== WORK REQUEST ==
Locate every line below that contains the word "Hlit" and copy it.

== RECORDED INFORMATION ==
(* ===== verification/Memory.v ===== *)
(** * Memory, characters, pointers and strings

    The memory of the C program as far as the parser sees it: one allocated
    block of characters (the receive buffer), with the address of its first
    byte.  A pointer is an address in [Z], [NULL] is [0]. *)

From Stdlib Require Export Strings.String Strings.Ascii.
From stdpp Require Import strings.
From S2P Require Export Prelude.

(** ** Characters *)

(** The value of a C [char] (signed on the platforms the code is built for). *)
Definition schar (z : Z) : Z := if z <? 128 then z else z - 256.

Definition ch (a : ascii) : Z := schar (Z.of_N (N_of_ascii a)).
Arguments ch a%_char.

Fixpoint chars (s : string) : list Z :=
  match s with
  | EmptyString => []
  | String a s => ch a :: chars s
  end.
Arguments chars s%_string.

Definition TAB : Z := 9.
Definition LF : Z := 10.
Definition CR : Z := 13.
Definition SPC : Z := 32.
Definition NUL : Z := 0.
Definition DQUOTE : Z := 34.
Definition BSLASH : Z := 92.

(** [one_of c "aA"]: the character [c] is under [case 'a': case 'A':]. *)
Fixpoint one_of (c : Z) (s : string) : bool :=
  match s with
  | EmptyString => false
  | String a s => (c =? ch a) || one_of c s
  end.
Arguments one_of c s%_string.

(** [tolower], [isalpha], [isdigit] in the C locale. *)
Definition is_upper (c : Z) : bool := (ch "A" <=? c) && (c <=? ch "Z").
Definition is_lower (c : Z) : bool := (ch "a" <=? c) && (c <=? ch "z").
Definition is_digit (c : Z) : bool := (ch "0" <=? c) && (c <=? ch "9").
Definition tolower (c : Z) : Z := if is_upper c then c + 32 else c.

Lemma is_digit_spec d : is_digit d = true ↔ 48 ≤ d ≤ 57.
Proof.
  unfold is_digit. change (ch "0") with 48. change (ch "9") with 57.
  rewrite andb_true_iff, !Z.leb_le. done.
Qed.

(** ** The memory block *)
Record mem := Mem { mbase : Z; mdata : list Z }.

(** One past the last byte of the block. *)
Definition mlim (m : mem) : Z := mbase m + Z.of_nat (length (mdata m)).

Definition rd (m : mem) (p : Z) : res Z :=
  if p <? mbase m then Fault p
  else match mdata m !! Z.to_nat (p - mbase m) with
       | Some c => Ok c
       | None => Fault p
       end.

(** What an allocation guarantees: not at [NULL], smaller than 2 GiB, and made
    of characters. *)
Record mem_ok (m : mem) : Prop := {
  mem_base : 0 < mbase m;
  mem_size : mlim m < mbase m + 2 ^ 31;
  mem_chars : Forall (λ c, -128 ≤ c ≤ 127) (mdata m);
}.

(** [readable m a b]: the bytes of [[a, b)] are in the block. *)
Definition readable (m : mem) (a b : Z) : Prop := mbase m ≤ a ∧ b ≤ mlim m.

Lemma rd_valid m p : mbase m ≤ p < mlim m → ∃ c, rd m p = Ok c.
Proof.
  unfold rd, mlim. intros H. destruct (Z.ltb_spec p (mbase m)); [lia|].
  destruct (lookup_lt_is_Some_2 (mdata m) (Z.to_nat (p - mbase m))) as [c Hc]; [lia|].
  rewrite Hc. eauto.
Qed.

Lemma rd_Ok m p c : rd m p = Ok c → mbase m ≤ p < mlim m.
Proof.
  unfold rd, mlim. destruct (Z.ltb_spec p (mbase m)); [done|].
  destruct (mdata m !! _) eqn:E; [|done]. intros _.
  apply lookup_lt_Some in E. lia.
Qed.

Lemma rd_fault m p : ¬ (mbase m ≤ p < mlim m) → rd m p = Fault p.
Proof.
  unfold rd, mlim. intros H. destruct (Z.ltb_spec p (mbase m)); [done|].
  rewrite lookup_ge_None_2; [done|lia].
Qed.

Lemma rd_char m p c : mem_ok m → rd m p = Ok c → -128 ≤ c ≤ 127.
Proof.
  intros [_ _ Hc]. unfold rd. destruct (p <? mbase m); [done|].
  destruct (mdata m !! _) eqn:E; [|done]. intros [= <-].
  by eapply Forall_lookup_1 in Hc; [|exact E].
Qed.

Lemma wp_rd m p (Q : Z → Prop) :
  mbase m ≤ p < mlim m → (∀ c, rd m p = Ok c → Q c) → wp (rd m p) Q.
Proof.
  intros Hp HQ. destruct (rd_valid m p Hp) as [c Hc]. rewrite Hc. simpl. auto.
Qed.

(** ** Contents of memory *)

(** [bytes_at m p l]: the characters [l] are stored from address [p] on. *)
Fixpoint bytes_at (m : mem) (p : Z) (l : list Z) : Prop :=
  match l with
  | [] => True
  | c :: l => rd m p = Ok c ∧ bytes_at m (p + 1) l
  end.

Lemma bytes_at_app m p l k :
  bytes_at m p (l ++ k) ↔
  bytes_at m p l ∧ bytes_at m (p + Z.of_nat (length l)) k.
Proof.
  revert p. induction l as [|c l IH]; intros p; simpl.
  { rewrite Z.add_0_r. tauto. }
  rewrite IH. replace (p + 1 + Z.of_nat (length l)) with (p + Z.of_nat (S (length l))) by lia.
  tauto.
Qed.

Lemma bytes_at_lookup m p l i c :
  bytes_at m p l → l !! i = Some c → rd m (p + Z.of_nat i) = Ok c.
Proof.
  revert p i. induction l as [|a l IH]; intros p [|i]; simpl; try done.
  - intros [H _] [= <-]. by rewrite Z.add_0_r.
  - intros [_ H] Hi. replace (p + Z.of_nat (S i)) with (p + 1 + Z.of_nat i) by lia. eauto.
Qed.

(** The whole block, seen as contents at its base. *)
Lemma bytes_at_data m : bytes_at m (mbase m) (mdata m).
Proof.
  destruct m as [b l]. simpl.
  cut (∀ k, bytes_at (Mem b (k ++ l)) (b + Z.of_nat (length k)) l).
  { intros H. specialize (H []). simpl in H. by rewrite Z.add_0_r in H. }
  induction l as [|c l IH]; intros k; [done|]. simpl. split.
  - unfold rd. simpl. destruct (Z.ltb_spec (b + Z.of_nat (length k)) b); [lia|].
    replace (Z.to_nat _) with (length k) by lia.
    by rewrite list_lookup_middle.
  - specialize (IH (k ++ [c])). rewrite length_app, <- app_assoc in IH. simpl in IH.
    by replace (b + Z.of_nat (length k) + 1) with (b + Z.of_nat (length k + 1)) by lia.
Qed.

(** ** The structure [str] (str.h) *)
Record str := Str { str_s : Z; str_len : Z }.

#[export] Instance str_eq_dec : EqDecision str.
Proof. solve_decision. Defined.

Definition null_str : str := Str 0 0.

(** The idiom [x.s=a; x.len=b-a;]. *)
Definition slice (a b : Z) : str := Str a (to_int (b - a)).

(** [within a b x]: the string [x] lies in the addresses [[a, b)]. *)
Definition within (a b : Z) (x : str) : Prop :=
  a ≤ str_s x ∧ 0 ≤ str_len x ∧ str_s x + str_len x ≤ b.

(** [holds m x l]: the string [x] has the contents [l]. *)
Definition holds (m : mem) (x : str) (l : list Z) : Prop :=
  str_len x = Z.of_nat (length l) ∧ bytes_at m (str_s x) l.

(** [ZSTR] (str.h). *)
Definition ZSTR (x : str) : bool := (str_s x =? 0) || (str_len x =? 0).

Lemma slice_within lo hi a b :
  lo ≤ a → a ≤ b → b ≤ hi → b - a < 2 ^ 31 → within lo hi (slice a b).
Proof. intros. unfold within, slice. simpl. rewrite to_int_small by lia. lia. Qed.

Lemma slice_holds m a l :
  Z.of_nat (length l) < 2 ^ 31 → bytes_at m a l →
  holds m (slice a (a + Z.of_nat (length l))) l.
Proof.
  intros Hl H. split; simpl; [|done]. rewrite to_int_small by lia. lia.
Qed.

Lemma slice_run a (l : list Z) :
  Z.of_nat (length l) < 2 ^ 31 → slice a (a + Z.of_nat (length l)) = Str a (Z.of_nat (length l)).
Proof.
  intros Hl. unfold slice. replace (a + Z.of_nat (length l) - a) with (Z.of_nat (length l)) by lia.
  by rewrite to_int_small by (split; lia).
Qed.

Lemma within_mono a b a' b' x : within a b x → a' ≤ a → b ≤ b' → within a' b' x.
Proof. unfold within. lia. Qed.

(** ** C library functions on a string literal *)

(** [strncasecmp(p, lit, n) == 0] with [n] the length of the literal [lit]. *)
Fixpoint strncasecmp_lit (m : mem) (p : Z) (lit : list Z) : res bool :=
  match lit with
  | [] => mret true
  | a :: lit =>
      c ← rd m p;
      if tolower c =? tolower a then
        if c =? 0 then mret true else strncasecmp_lit m (p + 1) lit
      else mret false
  end.

(** [memcmp(p, lit, n) == 0]: unlike [strncasecmp], it may look at all the [n]
    bytes. *)
Fixpoint memcmp_lit (m : mem) (p : Z) (lit : list Z) : res bool :=
  match lit with
  | [] => mret true
  | a :: lit =>
      c ← rd m p;
      rest ← memcmp_lit m (p + 1) lit;
      mret ((c =? a) && rest)
  end.

(** ** Prefixes, case folding, and the part of a list before a stop character *)
Fixpoint prefixb (p l : list Z) : bool :=
  match p, l with
  | [], _ => true
  | a :: p, b :: l => (a =? b) && prefixb p l
  | _ :: _, [] => false
  end.

Fixpoint list_eqb (k l : list Z) : bool :=
  match k, l with
  | [], [] => true
  | a :: k, b :: l => (a =? b) && list_eqb k l
  | _, _ => false
  end.

Fixpoint take_while (f : Z → bool) (l : list Z) : list Z :=
  match l with
  | [] => []
  | c :: l => if f c then c :: take_while f l else []
  end.

Definition lower (l : list Z) : list Z := map tolower l.

(** Equality up to ASCII case. *)
Definition eq_nocase (k l : list Z) : bool := list_eqb (lower k) (lower l).

Lemma list_eqb_spec k l : list_eqb k l = true ↔ k = l.
Proof.
  revert l. induction k as [|a k IH]; intros [|b l]; simpl; try done.
  rewrite andb_true_iff, IH, Z.eqb_eq. split; [by intros [-> ->]|by intros [= -> ->]].
Qed.

Lemma prefixb_spec p l : prefixb p l = true ↔ p = take (length p) l.
Proof.
  revert l. induction p as [|a p IH]; intros [|b l]; simpl; try done.
  rewrite andb_true_iff, IH, Z.eqb_eq. split; [by intros [-> <-]|by intros [= -> <-]].
Qed.

Lemma prefixb_length p l : prefixb p l = true → (length p ≤ length l)%nat.
Proof.
  revert l. induction p as [|a p IH]; intros [|b l]; simpl; try done; [lia|].
  intros [_ H]%andb_prop. apply IH in H. lia.
Qed.

Lemma take_while_length f l : (length (take_while f l) ≤ length l)%nat.
Proof. induction l as [|c l IH]; simpl; [done|]. destruct (f c); simpl; lia. Qed.

Lemma take_while_all f l : Forall (λ c, f c = true) l → take_while f l = l.
Proof. induction 1 as [|c l Hc _ IH]; simpl; [done|]. by rewrite Hc, IH. Qed.

Lemma take_while_app f l c k :
  Forall (λ c, f c = true) l → f c = false → take_while f (l ++ c :: k) = l.
Proof. intros Hl Hc. induction Hl as [|a l Ha _ IH]; simpl; [by rewrite Hc|]. by rewrite Ha, IH. Qed.

Lemma length_chars s : length (chars s) = String.length s.
Proof. induction s; simpl; congruence. Qed.

Lemma length_lower l : length (lower l) = length l.
Proof. apply length_map. Qed.

(** A pair of labels [case 'x': case 'X':] is a comparison up to case. *)
Lemma case_pair c a :
  97 ≤ a ≤ 122 → (c =? a) || ((c =? a - 32) || false) = (tolower c =? a).
Proof.
  intros Ha. unfold tolower, is_upper. change (ch "A") with 65. change (ch "Z") with 90.
  destruct (Z.leb_spec 65 c), (Z.leb_spec c 90); simpl;
    destruct (Z.eqb_spec c a), (Z.eqb_spec c (a - 32)); simpl; lia.
Qed.

(** Every readable range has some contents. *)
Lemma range_bytes m a b :
  mbase m ≤ a → a ≤ b → b ≤ mlim m →
  ∃ f, bytes_at m a f ∧ a + Z.of_nat (length f) = b.
Proof.
  intros Ha Hab Hb. remember (Z.to_nat (b - a)) as n eqn:Hn.
  revert a Ha Hab Hn. induction n as [|n IH]; intros a Ha Hab Hn.
  { exists []. split; [done|]. simpl. lia. }
  destruct (rd_valid m a) as [c Hc]; [lia|].
  destruct (IH (a + 1)) as (f & Hf & Hlen); [lia..|].
  exists (c :: f). split; [done|]. simpl. lia.
Qed.

Lemma bytes_at_range m p l :
  bytes_at m p l → l ≠ [] → mbase m ≤ p ∧ p + Z.of_nat (length l) ≤ mlim m.
Proof.
  revert p. induction l as [|c l IH]; intros p Hat Hne; [done|]. destruct Hat as [Hc Hl].
  pose proof (rd_Ok _ _ _ Hc). destruct l as [|c' l]; [simpl; lia|].
  destruct (IH (p + 1)) as [_ H']; [done|done|]. cbn [length] in *. lia.
Qed.

(** Extends the automation with memory reads; the address is checked by [lia]. *)
Ltac wp_hook ::=
  match goal with
  | |- wp (rd _ _) _ => apply wp_rd; [lia|intros ? ?]
  end.

(** The comparisons with a literal read at most the bytes of the literal. *)
Lemma strncasecmp_lit_wp m p lit :
  mbase m ≤ p → p + Z.of_nat (length lit) ≤ mlim m → wp (strncasecmp_lit m p lit) (λ _, True).
Proof.
  revert p. induction lit as [|a lit IH]; intros p Hp Hl; simpl in *; [done|].
  repeat wp_step; try done. apply IH; lia.
Qed.

Lemma memcmp_lit_wp m p lit :
  mbase m ≤ p → p + Z.of_nat (length lit) ≤ mlim m → wp (memcmp_lit m p lit) (λ _, True).
Proof.
  revert p. induction lit as [|a lit IH]; intros p Hp Hl; simpl in *; [done|].
  repeat wp_step. eapply wp_mono; [apply IH; lia|]. done.
Qed.

(** On known contents the case-insensitive comparison is [prefixb] on the
    folded characters. *)
Lemma strncasecmp_lit_at m p lit f :
  bytes_at m p f → (length lit ≤ length f)%nat → Forall (λ a, a ≠ 0) lit →
  strncasecmp_lit m p lit = Ok (prefixb (lower lit) (lower f)).
Proof.
  revert p f. induction lit as [|a lit IH]; intros p f Hat Hlen Hlit; [done|].
  destruct f as [|c f]; simpl in Hlen; [lia|]. destruct Hat as [Hc Hat].
  apply Forall_cons in Hlit as [Ha Hlit].
  cbn [strncasecmp_lit lower map prefixb]. rewrite Hc. cbn [mbind res_bind].
  rewrite (Z.eqb_sym (tolower a)). destruct (Z.eqb_spec (tolower c) (tolower a)) as [E|]; [|done].
  cbn [andb]. destruct (Z.eqb_spec c 0) as [->|]; [|apply IH; [done|lia|done]].
  exfalso. revert E. unfold tolower, is_upper. change (ch "A") with 65. change (ch "Z") with 90.
  simpl. destruct (Z.leb_spec 65 a), (Z.leb_spec a 90); simpl; lia.
Qed.

(** ** Concrete memories

    A block with given contents, for evaluating the model. *)
Definition block (l : list Z) : mem := Mem 4096 l.
Definition crlf : list Z := [CR; LF].

Definition mem_okb (m : mem) : bool :=
  (0 <? mbase m) && (mlim m <? mbase m + 2 ^ 31) &&
  forallb (λ c, (-128 <=? c) && (c <=? 127)) (mdata m).

Lemma mem_okb_ok m : mem_okb m = true → mem_ok m.
Proof.
  unfold mem_okb. rewrite !andb_true_iff, !Z.ltb_lt, forallb_forall.
  intros [[Hb Hs] Hc]. split; [done|done|]. apply Forall_forall. intros c Hin.
  specialize (Hc c). rewrite andb_true_iff, !Z.leb_le in Hc. by apply Hc, list_elem_of_In.
Qed.

Lemma block_bytes l : bytes_at (block l) 4096 l.
Proof. exact (bytes_at_data (block l)). Qed.

(** ** Texts *)

(** Characters, none of them in [stop]. *)
Definition plain (stop : string) (l : list Z) : Prop :=
  Forall (λ c, -128 ≤ c ≤ 127 ∧ one_of c stop = false) l.

Lemma plain_not stop c a : one_of c stop = false → one_of a stop = true → (c =? a) = false.
Proof. intros Hc Ha. destruct (Z.eqb_spec c a) as [->|]; [congruence|done]. Qed.

Ltac plain_ok := repeat (apply Forall_cons; split; [split; [by vm_compute|done]|]); apply Forall_nil_2.

(** The length of a text, as an integer. *)
Definition len (l : list Z) : Z := Z.of_nat (length l).

Lemma slice_len a l b : b = a + len l → len l < 2 ^ 31 → slice a b = Str a (len l).
Proof. intros -> H. by apply slice_run. Qed.

Lemma len_app l k : len (l ++ k) = len l + len k.
Proof. unfold len. rewrite length_app. lia. Qed.
Lemma len_cons c l : len (c :: l) = 1 + len l.
Proof. unfold len. cbn [length]. lia. Qed.
Lemma len_nil : len [] = 0.
Proof. done. Qed.
Lemma len_nonneg l : 0 ≤ len l.
Proof. unfold len. lia. Qed.

(** What follows a text and a character. *)
Lemma bytes_at_after m p l c k : bytes_at m p (l ++ c :: k) → bytes_at m (p + len l + 1) k.
Proof. intros [_ [_ H]]%bytes_at_app. exact H. Qed.

Lemma bytes_at_upto m p l c k : bytes_at m p (l ++ c :: k) → bytes_at m p (l ++ [c]).
Proof. intros [H1 [H2 _]]%bytes_at_app. apply bytes_at_app. done. Qed.

Lemma bytes_at_from m p l k : bytes_at m p (l ++ k) → bytes_at m (p + len l) k.
Proof. by intros [_ H]%bytes_at_app. Qed.

Lemma bytes_at_first m p l k : bytes_at m p (l ++ k) → bytes_at m p l.
Proof. by intros [H _]%bytes_at_app. Qed.

Ltac len_lia :=
  rewrite ?len_app, ?len_cons, ?len_app, ?len_cons, ?len_nil in *;
  repeat match goal with |- context [len ?l] =>
    lazymatch goal with H : 0 ≤ len l |- _ => fail | _ => pose proof (len_nonneg l) end end;
  repeat match goal with H : context [len ?l] |- _ =>
    lazymatch goal with H' : 0 ≤ len l |- _ => fail | _ => pose proof (len_nonneg l) end end;
  lia.

Lemma plain_weaken (s s' : string) l :
  plain s l → (∀ c, one_of c s = false → one_of c s' = false) → plain s' l.
Proof. intros H Hs. eapply Forall_impl; [exact H|]. intros c [Hr Hc]. auto. Qed.

Lemma tolower_letter c a : 97 ≤ a ≤ 122 → tolower c = a → c = a ∨ c = a - 32.
Proof.
  intros Ha. unfold tolower, is_upper. change (ch "A") with 65. change (ch "Z") with 90.
  destruct (Z.leb_spec 65 c), (Z.leb_spec c 90); cbn; lia.
Qed.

== ANSWER BOX ==
  revert p f. induction lit as [|a lit IH]; intros p f Hat Hlen Hlit; [done|].
  apply Forall_cons in Hlit as [Ha Hlit].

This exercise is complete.